By Ian Bremner
Some of the Los Angeles’ best songwriters and artists have been lined up to work with Jonathan Wilson. His sound can be heard through many of Southern California’s airwaves and dusty corners. Dawes, Father John Misty, Lana Del Rey, Conor Oberst, Roger Waters have all enlisted Wilson’s help on more than one occasion. He has been one of the most desired producers in the city of angels for the better part of a decade. His solo material is a blend of vintage electronics, psychedelia dreamscapes, singer/songwriter, and the general spirit of Laurel Canyon.
Relatively hot on the heels of his 2018 album Rare Birds, which saw him venture more into electronic synths, Wilson changed things up all over again. For the new record, and per the advice of Steve Earle, Wilson went to Nashville and compiled an impressive all-star band for some studio time at the legendary Jack Clement studio. There, fiddler player Mark O’Connor, guitarist Kenny Vaughan, bassist Dennis Crouch, Russ Pahl on the pedal steel, Jim Hoke on harmonica, Jon Radford on drums, and Drew Erickson on the keys carefully crafted lush, country and western songs.

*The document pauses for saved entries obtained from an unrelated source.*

(** What is published, and what the cache remembers, do not depend on the order
    in which the database gives repositories and tasks. *)
Theorem publication_order_is_canonical d name ps s s' c :
  flat_entries s ≡ₚ flat_entries s' → NoDup (map (λ x, i_id x.2) (flat_entries s)) →
  task_blockers s = task_blockers s' → blocker_task_states s = blocker_task_states s' → identity s = identity s' →
  map_ui_snapshot_for_publication d name ps s c = map_ui_snapshot_for_publication d name ps s' c.
Proof.
  intros Hp Hn Hb Hst Hi. assert (blockers_by_task s = blockers_by_task s') as Hbs by (unfold blockers_by_task; by rewrite Hb, Hst).
  unfold map_ui_snapshot_for_publication. rewrite <- Hbs, <- Hi.
  destruct (map_tasks_permuted d (blockers_by_task s) c _ _ Hp Hn) as [H1 H2].
  assert (∀ x y, x ∈ (map_tasks d (blockers_by_task s) c (flat_entries s)).2 → y ∈ (map_tasks d (blockers_by_task s) c (flat_entries s)).2 →
            task_order x y = Eq → x = y) as Hd.
  { destruct (map_tasks_spec d (blockers_by_task s) c _ Hn) as (-> & _).
    intros x y (x0 & -> & Hx)%list_elem_of_fmap (y0 & -> & Hy)%list_elem_of_fmap Ho. assert (x0 = y0) as ->; [|done].
    rewrite !map_one_task in Ho. unfold task_order in Ho. cbn [local_repo_id owner_local_task_id map_task] in Ho.
    unfold then_with in Ho. destruct (str_cmp (r_id x0.1) (r_id y0.1)); try done. apply str_cmp_eq in Ho.
    apply list_elem_of_lookup in Hx as [i Hi0], Hy as [j Hj].
    assert (i = j) as <-; [|congruence]. eapply (NoDup_lookup _ i j (i_id x0.2)); [exact Hn|..]; rewrite list_lookup_fmap.
    - by rewrite Hi0.
    - by rewrite Hj, Ho. }
  destruct (map_tasks d (blockers_by_task s) c (flat_entries s)) as [c1 ts1], (map_tasks d (blockers_by_task s) c (flat_entries s')) as [c2 ts2].
  cbn [fst snd] in *. subst c2. do 2 f_equal. apply (sort_by_unique task_order); [exact Hd|exact H1].
Qed.

(** ** Output alone publishes nothing *)

(** The same item but for its output. *)
Definition same_but_output (x y : SnapshotRepo * SnapshotPipelineItem) : Prop :=
  x.1 = y.1 ∧ ∃ p, y.2 =
    let i := x.2 in
    mkPipelineItem (i_id i) (i_cloud_task_id i) (i_transfer_id i) (i_transfer_direction i) (i_transfer_status i)
      (i_transfer_source_desktop_id i) (i_transfer_target_desktop_id i) (i_prompt i) (i_pipeline i) (i_stage i) (i_pr_number i)
      (i_pr_url i) (i_branch i) (i_closed_at i) (i_agent_type i) (i_agent_provider i) (i_activity i) (i_activity_revision i)
      (i_blocker_revision i) (i_transition_revision i) (i_display_name i) p (i_pinned i) (i_pin_order i) (i_base_ref i)
      (i_parent_task_id i) (i_created_at i) (i_updated_at i) (i_has_running_post i) (i_runtime_state i) (i_read_state i).

(** What the cache remembers of an item is not passed by the same item. *)
Lemma same_no_boundary v x y : same_but_output x y → boundary (Some (resting x.2 v)) y.2 = false.
Proof.
  intros [_ [p ->]]. unfold boundary, resting; cbn. rewrite (bool_decide_true (i_transition_revision x.2 = _)) by done.
  rewrite orb_false_r. destruct (bool_decide (is_Some (i_closed_at x.2))); cbn.
  all: case_bool_decide as H; cbn; [rewrite H|done]; done.
Qed.

Lemma map_task_same d x y bl v : same_but_output x y → map_task d y.1 y.2 bl (Some v) = map_task d x.1 x.2 bl (Some v).
Proof. destruct x as [r i], y as [r' i']. intros [Hr [p Hi]]. cbn in *. subst. done. Qed.

(** A snapshot in which only output is new is mapped to the same envelope, and
    leaves the cache as it is. *)
Lemma output_alone_changes_nothing d name ps s s' c c1 e :
  Forall2 same_but_output (flat_entries s) (flat_entries s') → NoDup (map (λ x, i_id x.2) (flat_entries s)) →
  task_blockers s = task_blockers s' → blocker_task_states s = blocker_task_states s' → identity s = identity s' →
  map_ui_snapshot_for_publication d name ps s c = (c1, e) →
  map_ui_snapshot_for_publication d name ps s' c1 = (c1, e).
Proof.
  intros Hs Hn Hb Hst Hi Hm. assert (blockers_by_task s = blockers_by_task s') as Hbs by (unfold blockers_by_task; by rewrite Hb, Hst).
  unfold map_ui_snapshot_for_publication in *. rewrite <- Hbs, <- Hi.
  assert (∀ x y, same_but_output x y → i_id y.2 = i_id x.2) as Hid by (intros x y [_ [p ->]]; done).
  assert (map (λ x, i_id x.2) (flat_entries s') = map (λ x, i_id x.2) (flat_entries s)) as Hids.
  { clear -Hs Hid. induction Hs as [|x y l k Hxy Hs IH]; [done|]. cbn. by rewrite IH, (Hid _ _ Hxy). }
  assert (NoDup (map (λ x, i_id x.2) (flat_entries s'))) as Hn' by (by rewrite Hids).
  destruct (map_tasks_spec d (blockers_by_task s) c _ Hn) as (H1 & H2 & H3).
  destruct (map_tasks d (blockers_by_task s) c (flat_entries s)) as [c2 ts]. cbn [fst snd] in *. injection Hm as -> <-.
  destruct (map_tasks_spec d (blockers_by_task s) c1 _ Hn') as (H1' & H2' & H3').
  destruct (map_tasks d (blockers_by_task s) c1 (flat_entries s')) as [c3 ts']. cbn [fst snd] in *.
  assert (∀ x y, x ∈ flat_entries s → same_but_output x y →
            (retain_boundary_value c1 y.2).2 = (retain_boundary_value c x.2).2) as Hv.
  { intros x y Hx Hxy. unfold retain_boundary_value at 1. cbn [snd]. rewrite (Hid _ _ Hxy), (H2 x Hx).
    by rewrite (same_no_boundary _ x y Hxy). }
  assert (∀ y, y ∈ flat_entries s' → ∃ x, x ∈ flat_entries s ∧ same_but_output x y) as Hback.
  { intros y [i Hy]%list_elem_of_lookup. apply (Forall2_lookup_r _ _ _ _ _ Hs) in Hy as (x & Hx & Hxy).
    exists x. split; [by eapply list_elem_of_lookup_2|done]. }
  assert (c3 = c1) as ->.
  { apply map_eq. intros k. destruct (decide (k ∈ map (λ x, i_id x.2) (flat_entries s'))) as [Hin|Hin]; [|by apply H3'].
    pose proof Hin as (y & -> & Hy)%list_elem_of_fmap. destruct (Hback y Hy) as (x & Hx & Hxy).
    rewrite (H2' y Hy), (Hv x y Hx Hxy). rewrite (Hid _ _ Hxy), (H2 x Hx). f_equal. destruct Hxy as [_ [p ->]]. done. }
  assert (ts' = ts) as ->; [|done]. rewrite H1, H1'. clear H1 H1' H2 H3 H2' H3' Hn Hn' Hids Hback.
  induction Hs as [|x y l k Hxy Hs IH]; [done|]. cbn [map]. f_equal; [|apply IH; intros; apply Hv; [by right|done]].
  rewrite !map_one_task, (Hv x y ltac:(left) Hxy), (Hid _ _ Hxy). by apply map_task_same.
Qed.

(** ** Witness *)

Definition plain_item (id : string) (preview : option str) : SnapshotPipelineItem :=
  mkPipelineItem (lit id) (lit id) None None None None None (Some (lit "prompt")) (lit "default") (lit "work") None None None None None
    (lit "claude") (lit "working") 1 0 None None preview 0 None None None None None 0 None (lit "read").

Definition plain_repo (id : string) : SnapshotRepo := mkRepo (lit id) (lit id) None None None.

Lemma publication_order_is_canonical_witness :
  let s l := mkUi [(plain_repo "r", l)] [] ∅ None in
  map_ui_snapshot_for_publication (lit "d") (lit "Desk") [] (s [plain_item "a" None; plain_item "b" None]) ∅
  = map_ui_snapshot_for_publication (lit "d") (lit "Desk") [] (s [plain_item "b" None; plain_item "a" None]) ∅.
Proof.
  intros s. refine (publication_order_is_canonical (lit "d") (lit "Desk") [] (s [plain_item "a" None; plain_item "b" None])
    (s [plain_item "b" None; plain_item "a" None]) ∅ _ _ _ _ _); try reflexivity.
  - cbn. apply perm_swap.
  - apply (bool_decide_unpack _). by vm_compute.
Defined.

Wilson wished to create a classic studio sessions-type record. With new songs that lent themselves nicely to a more southern sensibility, the opportunity was there for him to “go country” in a sense. Country as only Wilson could, of course with long, lush arrangements with subtle, yet complex intricacies as usual. Growing up in North Carolina, southern music was certainly nothing new, but leaning heavily into the fiddle and pedal steel was a new concept for Jonathan Wilson’s sound. Previous work like Fanfare and Gentle Spirit feels open airy and comforting, but with more emphasis on stretched, lush sounds bordering on hallucination. Dixi Blur, by comparison feels lighter and gentler, yet equally precise.